What You Can Do

You may not think your individual choices will make a difference, but collectively, we make a difference together! Every decision and choice you make will have an effect, so here is our way of making it easy for you to have both a positive effect and a green living experience while you are at NAU.

On Move In and Move Out Days

Packing Tips:

  • Pack fragile items with clothes, towels, bed linens, or newspaper (recycle when you are done) instead of packing peanuts or Styrofoam, which are harmful to the environment.
  • Pack items in suitcases, reusable bags, or plastic storage containers. Make use of items you plan to keep in your room. 
  • If you do need cardboard boxes, look for used ones first.

Move In Recycling:
We provide roll off dumpsters near your hall for disposing of cardboard boxes and packaging, please look for the signs or ask your Resident Assistant.

Move Out:
Ditch the dumpster and don’t throw out perfectly good stuff just because you don’t want to pack it! Make sure to participate in our Leave Green Donation program. During spring Reading Week, you will find bins located in the lobby of your building for the donation of gently used items, including clothes, books, furniture, and non-perishable foods. 

These donations benefit local agencies, which have included Big Brothers Big Sisters and the Sunshine Rescue Mission. Last year, students donated over 40,000 pounds of items and the program has donated almost 170,000 pounds since it started!
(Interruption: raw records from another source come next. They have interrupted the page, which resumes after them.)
Lemma within_page_ok d pre x xs post :
  dlog_ok d -> committable d (x :: xs) -> Forall (fun y => TransactionIdToPage y = TransactionIdToPage x) xs ->
  exists d', DistributedLog_SetCommittedWithinAPage false (zlen (x :: xs)) (pre ++ (x :: xs) ++ post) (zlen pre) g false d = Ok d'
    /\ committed d (x :: xs) d'.
Proof.
  intros Hd Hc Hpage. unfold DistributedLog_SetCommittedWithinAPage.
  cbn [app]. rewrite zget_mid.
  cbn [mbind outcome_bind andb]. set (p := TransactionIdToPage x) in *.
  destruct (Hc x) as [Hx0 Hx]; [by apply elem_of_cons; left |]. destruct (page_entry_bounds x Hx0) as [Hp _]. fold p in Hp.
  destruct Hd as [Hok Hfull].
  destruct (read_page_ok (dl_slru d) p true Hok Hp) as [(k & s & st & -> & Hok1 & He & _ & _ & Hl) | (msg & _ & En)].
  2: { exfalso. unfold dlog_entry in Hx. fold p in Hx. rewrite En in Hx. by destruct Hx. }
  cbn [mbind outcome_bind]. pose proof (keeps_extends d st (conj Hok Hfull) Hok1 He) as (Hd1 & _ & Hk1).
  pose proof (loaded_content st p k s Hok1 Hl) as Hcont.
  assert (Hset : settable (page_buffer s) (x :: xs)).
  { intros y Hy. destruct (Hc y Hy) as [Hy0 Hv]. split; [done |].
    assert (Ey : TransactionIdToPage y = p).
    { apply elem_of_cons in Hy as [-> | Hy]; [done |]. rewrite Forall_forall in Hpage. by apply Hpage. }
    destruct Hv as [Hv | Hv]; apply (Hk1 y _ Hy0) in Hv; unfold dlog_entry in Hv; cbn [dl_slru set_slru] in Hv;
      rewrite Ey, Hcont in Hv; auto. }
  unfold zlen at 1. rewrite Nat2Z.id.
  destruct (set_entries_ok p k (x :: xs) pre post st s Hok1 Hl Hset) as (s' & st' & Es & Hok' & Hl' & Hb & Hcq).
  cbn [app] in Es. rewrite Es. clear Es.
  cbn [mbind outcome_bind]. eexists. split; [done |].
  pose proof (loaded_content st' p k s' Hok' Hl') as Hcont'. rewrite Hb in Hcont'.
  assert (Hfull1 : length (page_buffer s) = Z.to_nat ENTRIES_PER_PAGE) by (by apply (proj2 Hd1 p)).
  assert (Hpages : Forall (fun y => TransactionIdToPage y = p) (x :: xs)) by (by constructor).
  assert (Hpos : Forall (Z.le 0) (x :: xs)) by (apply Forall_forall; intros y Hy; by apply Hc).
  assert (Hentry : forall y, 0 <= y -> dlog_entry (set_slru d st') y =
            if decide (y ∈ x :: xs) then Some g else dlog_entry (set_slru d st) y).
  { intros y Hy. unfold dlog_entry. cbn [dl_slru set_slru]. destruct (decide (TransactionIdToPage y = p)) as [Ey | Ny].
    - rewrite Ey, Hcont', Hcont. cbn [mbind option_bind]. destruct (page_entry_bounds y Hy) as [_ Hb'].
      apply (set_all_lookup (x :: xs) p y); try done. lia.
    - rewrite Hcq by done. rewrite decide_False; [done |]. intros Hin. rewrite Forall_forall in Hpages. by apply Ny, Hpages. }
  split.
  - split; [split; [done |] | split; [done |]].
    + intros q page Hq. destruct (decide (q = p)) as [-> | Nq].
      * cbn [dl_slru set_slru]. rewrite Hcont'. intros E. apply (inj Some) in E as <-. rewrite set_all_length. exact Hfull1.
      * cbn [dl_slru set_slru]. rewrite Hcq by done. apply (proj2 Hd1 q page Hq).
    + intros y e Hy Hin He'. rewrite Hentry, decide_False by done. by apply Hk1.
  - intros y Hy. destruct (Hc y Hy) as [Hy0 _]. by rewrite Hentry, decide_True.
Qed.

Lemma committed_app d a d1 b d2 : committed d a d1 -> committed d1 b d2 -> (forall x, x ∈ a -> 0 <= x) -> committed d (a ++ b) d2.
Proof.
  intros [(_ & E1 & K1) S1] [(Hok & E2 & K2) S2] Hpos. split; [split; [done |]; split; [congruence |] |].
  - intros y e Hy Hn He. rewrite elem_of_app in Hn. apply K2; [done | tauto |]. apply K1; [done | tauto | done].
  - intros x Hx. destruct (decide (x ∈ b)) as [Hb | Hb]; [by apply S2 |].
    apply elem_of_app in Hx as [Hx | Hx]; [| done]. apply K2; [by apply Hpos | done | by apply S1].
Qed.

Lemma committable_after d a d1 b : committable d (a ++ b) -> committed d a d1 -> committable d1 b.
Proof.
  intros Hc [(_ & _ & K) S] x Hx. destruct (Hc x) as [Hx0 Hv]; [apply elem_of_app; by right |]. split; [done |].
  destruct (decide (x ∈ a)) as [Ha | Ha]; [right; by apply S |]. destruct Hv; [left | right]; by apply K.
Qed.

Lemma on_page_ok pg xs : forall fuel pre z post,
  (length xs < fuel)%nat ->
  exists a b, xs = a ++ b /\ Forall (fun y => TransactionIdToPage y = pg) a /\
    (forall y b', b = y :: b' -> TransactionIdToPage y <> pg) /\
    on_page fuel (pre ++ xs ++ z :: post) (zlen pre) (zlen pre + zlen xs) pg = Ok (zlen pre + zlen a).
Proof.
  induction xs as [| x xs IH]; intros fuel pre z post Hf; (destruct fuel as [| fuel]; [cbn in Hf; lia |]); cbn [on_page].
  - exists [], []. split_and!; try done. cbn [app]. rewrite zget_mid.
    cbn [mbind outcome_bind]. rewrite zlen_nil, Z.add_0_r, Z.ltb_irrefl, andb_false_r. done.
  - cbn [app]. rewrite zget_mid.
    cbn [mbind outcome_bind]. rewrite zlen_cons. pose proof (zlen_nonneg xs).
    replace (zlen pre <? zlen pre + (zlen xs + 1)) with true by lia. rewrite andb_true_r.
    destruct (Z.eqb_spec (TransactionIdToPage x) pg) as [Ex | Nx].
    + destruct (IH fuel (pre ++ [x]) z post) as (a & b & -> & Ha & Hb & E); [cbn in Hf; lia |].
      exists (x :: a), b. split_and!; [done | by constructor | done |].
      rewrite <- app_assoc in E. cbn [app] in E |- *. rewrite !zlen_app, zlen_cons, zlen_nil in E. rewrite zlen_cons, zlen_app.
      replace (zlen pre + (zlen a + zlen b + 1)) with (zlen pre + (0 + 1) + (zlen a + zlen b)) by lia.
      replace (zlen pre + 1) with (zlen pre + (0 + 1)) by lia. rewrite E. f_equal. lia.
    + exists [], (x :: xs). split_and!; try done; [by intros y b' [= -> ->] |]. by rewrite zlen_nil, Z.add_0_r.
Qed.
10 Tips For Your Residence Hall Room, Suite, or Apartment
  1. Turn off your room lights, computer, monitor, printer, television, radio, etc. when not being used and when you leave your room. Use a power strip to make it easy to turn everything off at once.
  2. Minimize your purchase and use of disposable glass, plastic and paper containers. Buy and use products in containers that can be reused and/or recycled.
  3. "Green clean" with a reusable washcloth or sponge, not paper towels.
  4. Use the blue bin provided in your room for all your recyclables – METAL, PAPER and PLASTIC. Click here for other recycling questions. You should also have a magnet on your refrigerator for a quick recycling reference.
  5. Glass must be recycled separately.  There are two locations for glass recycling on or near campus.  The southwest corner of parking lot P62B (the “Commuter Lot”) or at the Bus Transfer Station located at 116 West Phoenix Avenue (by Fratelli’s and Pizzicletta).
  6. Avoid paper waste by using the double-sided function on printers and recycling pages until you've printed on both sides or used them for notes and messages. Edit your documents on screen and by using the print preview function rather than printing drafts.
  7. Take shorter showers,ideally five minutes or less. Try getting wet, then turning water off or down while you soap and scrub, before turning water back on (or up) to rinse.
  8. Turn faucets off while you brush your teeth, shave, wash dishes, etc.
  9. Wash full loads of dirty clothes and use cold water to save water and save on energy needed to heat water.  Don’t forget to clean the lint trap in the dryer, too!
  10. Call (928) 52F-IXED (928-523-4933) to report water waste from dripping faucets, showerheads, etc.
  11. Turn off lights as you leave bathrooms, study rooms, lounges,laundry room, etc. Most spaces have at least one light fixture that stays on all the time for safety reasons. 
    5 Tips For When you’re Out and About
    1. Carry a reusable water bottle or mug, and refill it at water fountains, dining locations, and water refill stations across campus.  Doing this will save you money, reduce the amount of plastic entering the waste stream, and reduce energy costs of producing plastic bottles.
    2. Say "no thanks" to paper and plastic bags when you shop.  Carry your books, snacks, reusable mug, reusable silverware, etc. in a backpack or cloth or canvas bag.
    3. Try to avoid products like Styrofoam plates, plastic cups, and plastic silverware.  Stock your room, suite or apartment with reusable dishes, cups and silverware.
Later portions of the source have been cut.